This could be the section of my post where I brag about the AMWA conference: how insightful it was, how many late night revelries I crammed in, the glamour of big meetings in endless hotels. Instead I departed DC with the realisation I wasn’t quite a medical writer. I was hitting ~50% success rate interacting with people at the conference: half the people I had decent chats with and enjoyed their company, the rest I had kinda stilted exchanges with and felt I wasn’t connecting. The workshops and talks were all useful, but there were 3 blocks of attendees (writing academic papers, regulatory writing and continuing medical education) and by then I was self-identifying as ‘healthcare marketing’.

AMWA SE-chapter dinner (DC)

The AMWA Southeast chapter.

A disappointing conference isn’t the worst thing life can hit me with. It helped me refine my professional identity: I’m not a medical writer, I’m a healthcare copywriter (that’s totally a thing). There were plenty of good experiences on the trip: I was able to walk into the NMAAHC without a minute of queuing, I spent time with my local AMWA chapter (“local” in this case encompassing Atlanta, Knoxville and chunks of Florida).

 

ChemBros

People don’t come to Atlanta for chemistry. I was surprised to learn that my adoptive city specialises in global health. Atlanta hasn’t been branded with the same strength Boston has as a biotech hub, for example. Global health equates to public health, medicine, epidemiology and the likes…but not chemistry.

So you can imagine my delight when two chemists did visit for the weekend.

Future Leaders Ponce Selfie

Fernando and Peter – selfie afficiandos.

The Future Leaders in Chemistry program sustained me throughout my PhD. It was only two weeks during the summer between my 1st and 2nd year, but when I hit the mid- and late-stage troughs of grad school I remembered that someone had accepted me onto this prestigious program (and no one had questioned my inclusion once I was there). It’s been 5 years now, and I’m not sure I’ve become a ‘Leader in Chemistry.’ But maybe that doesn’t matter.

Anyway, my two FLIC buddies had lunch at Ponce City Market. It’s one of those hipster utopias: ‘industrial’ interiors, expensive shops and artisanal food. I paid $8 for a sandwich smaller than my fist…but was one of the best things I’ve ever put in my mouth, albeit for all of 5 seconds.

 

While you were partying, I studied THE STICK

TMAC May Sat class (close-up)

 …Well, you probably weren’t partying first thing on a Saturday morning. Nobody does that. As a time for karate & jiu-jitsu classes goes however, it’s pretty effective: with evening classes you have a whole day to accumulate excuses and flakiness. First thing in the morning you’re always fresh. There have been a few occasions when I woke up to the 6.30am alarm I’d earnestly set for myself Friday night…rolled over and went back to sleep. I’m human. Still, I’m more likely to be in attendance than not. It’s an intermediate-plus class, so we go through tricky things like weapons.

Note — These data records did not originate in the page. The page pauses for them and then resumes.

(* ===== verification/StatsTime.v ===== *)
(** * core/stats: history and rates over time

    The bucket ring as a bounded queue of consecutive intervals, and the
    per-second rate window against what was recorded in each second. *)

From S2P Require Import Prelude GoStrings Stats StatsProps.
Import Stats StatsProps.

Module StatsTime.

(** ** The ring as a queue *)

Lemma length_history c : length (history c) = length (buckets c).
Proof. unfold history. rewrite length_app, length_drop, length_take. lia. Qed.

(** C37: the bucket ring is a bounded queue.  Pushing into a well-formed ring
    gives the history with the new bucket at its end, less the oldest bucket when
    the ring was full, and leaves the ring well formed. *)
Theorem push_refines_queue b c :
  ring_ok c →
  history (pushBucketLocked b c) = keep_last (Z.of_nat (bcap c)) (history c ++ [b]) ∧
  ring_ok (pushBucketLocked b c).
Proof.
  intros Hr. split; [|by apply push_ring_ok]. rewrite push_history by done.
  destruct Hr as [H1 H2 _ _]. unfold keep_last. rewrite length_app, length_history. cbn.
  case_decide; destruct (Z.ltb_spec (Z.of_nat (bcap c)) (Z.of_nat (length (buckets c) + 1))); try lia; [done|].
  replace (length (buckets c) + 1 - Z.to_nat (Z.of_nat (bcap c)))%nat with 1%nat by lia.
  pose proof (length_history c). destruct (history c); cbn in *; [lia|done].
Qed.

Lemma push_refines_queue_witness :
  history (pushBucketLocked (emptyBucket 120) (New 60 {| HistoryMinutes := 2; BucketInterval := minute;
    File := String.EmptyString; SaveInterval := 0; DomainLimit := 0; ErrorLimit := 0 |})) = [emptyBucket 120].
Proof. etransitivity; [apply push_refines_queue; split; vm_compute; lia|reflexivity]. Defined.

With martial arts, it often feels like moving up the ranks just means opening extra avenues of critique. You don’t stop doing technique wrong, instead you access more sophisticated layers of wrongness. It can be frustrating, especially when it seems you’ll never get it right.

However, jiu-jitsu shows proof of my progression. When I first hit blue belt I was thwarted by hip throws. These are (basically) when an opponent’s behind you, and you bump them up and over your back.  Despite drinking many protein shakes, I don’t have the upper body strength to brute-force the throw, I have to apply good technique. And I since I’m a tall woman my practice partners are either women roughly my weight but shorter (which makes body alignment hard because I’ve got to crouch down), or men who are taller than me…but 100 lbs heavier. You can’t hide bad technique: you’ll either do the hip throw or fail. My tolerance for practising the throw was limited – I’d get too frustrated after a series of misses to continue.

Then one class…I performed the throw. THWACK! went my partner. And I realised I was hitting correct the technique more often than I was missing. I still mess up my hip throws, and I’ve now graduated on to its more finicky variants, but it’s proof that eventually things click. There aren’t any showy flashes of insight here, just getting things right. It’s not that I enjoy failing, but I can tolerate it. And to improve at martial arts (and life, I guess) you need to tolerate exposure to your failures.

TMAC May Sat class (close-up)

Party in the dojo – Saturday 9am | Photo courtesy of The Martial Arts Center Atlanta

Lastly, here’s a picture of me and a lizard.

TMAC Lizard 1I realise this photograph raises more questions than it answers. But as we say in Okinawan Shuri-Ryu: ‘Karate is my secret.

I Don’t Mind – Leaving Ivory Tower Land

In late October 2018 I drove from Atlanta to North Carolina for a job interview, setting my alarm for 5:30am. According to Google Maps, the drive was 6 hrs. I didn’t really have money for a hotel – and I kinda like long-distance driving – so attempting this as a one-day excursion became my plan. I drove there in my interview clothes, switching heels for sneakers. NPR on the radio until I crackled out of WABE service area. Then I started scanning for country music stations.

**

My postdoc hadn’t worked out. The first sign things were going wrong came before my official start date, but it wasn’t until ~2 months in I admitted to myself: I made a mistake coming here, this is a bad fit. When I first got the postdoc offer I played ‘Thunder‘ by Imagine Dragons in celebration.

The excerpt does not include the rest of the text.